> **About this exercise**
After locating the line that contains "rewrite len_app, concat_len, Hls." in the records below, write out exactly that line and each line after it through the one that contains "pose proof (u16_field_lt nz H_nz).", and nothing else.

> **Items listed in a dataset**
*****

Lemma artifact_prompt_cases payload :
  (∃ e, artifact_prompt_of_payload payload = Err e) ∨
  ∃ kind purpose peer size request persona sha x y z,
    payload = concat (artifact_fields kind purpose peer size request persona sha x y z) ∧
    peer_typed peer ∧ (size <= u64_max)%N ∧ len sha = 32%N ∧ (len x < 65536)%N ∧
    (len y < 65536)%N ∧ (len z < 65536)%N.
Proof.
  unfold artifact_prompt_of_payload, read_peer, read_uuid, read_i64, text_at, ARTIFACT_PROMPT_PREFIX_BYTES.
  destruct (N.ltb_spec (len payload) 96) as [|Hl]; [rejected|].
  destruct (split_fields [1; 1; 2; 4; 4; 4; 8; 16; 16; 32; 2; 2; 2; 2]%N payload)
    as (ps & rest & Hls & ->); [cbn; lia|].
  destruct ps as [|c0 [|c1 [|r0 [|pp [|pu [|pg [|f_size [|f_request [|f_persona [|sha [|nx [|ny [|nz [|r1 []]]]]]]]]]]]]]]; try done.
  byte_field c0 as k0. byte_field c1 as k1. read_fields.
  rewrite len_app, concat_len, Hls.
  injection Hls as H_r0 H_pp H_pu H_pg H_f_size H_f_request H_f_persona H_sha H_nx H_ny H_nz H_r1.
  destruct (uuid_field f_request H_f_request) as [request ->].
  destruct (uuid_field f_persona H_f_persona) as [persona ->].
  reject_steps.
  pose proof (u16_field_lt nx H_nx).
  pose proof (u16_field_lt ny H_ny).
  pose proof (u16_field_lt nz H_nz).
  rewrite checked_sum_small by (unfold total, usize_max, u64_max; cbn [foldr]; lia).
  cbn [ok_or]. rewrite bind_Ok_l. case_bool_decide as He; [|rejected]. right.
  destruct (split_exactly [from_be_bytes nx; from_be_bytes ny; from_be_bytes nz] rest)
    as (ts & Hts & ->); [unfold total in *; cbn in *; lia|].
  destruct ts as [|x [|y [|z []]]]; try done. injection Hts as Hx Hy Hz.
  destruct (peer_field pp pu pg) as (peer & Hpeer & -> & -> & ->); [done..|].
  destruct (u64_bytes_field f_size H_f_size) as (size & Hsize & ->).
  exists kind, purpose, peer, size, request, persona, sha, x, y, z.
  rewrite <- concat_app. unfold artifact_fields. rewrite Hx, Hy, Hz.
  rewrite !to_from_field by done. by split_and!.
Qed.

*****

> **Finished task**
  rewrite len_app, concat_len, Hls.
  injection Hls as H_r0 H_pp H_pu H_pg H_f_size H_f_request H_f_persona H_sha H_nx H_ny H_nz H_r1.
  destruct (uuid_field f_request H_f_request) as [request ->].
  destruct (uuid_field f_persona H_f_persona) as [persona ->].
  reject_steps.
  pose proof (u16_field_lt nx H_nx).
  pose proof (u16_field_lt ny H_ny).
  pose proof (u16_field_lt nz H_nz).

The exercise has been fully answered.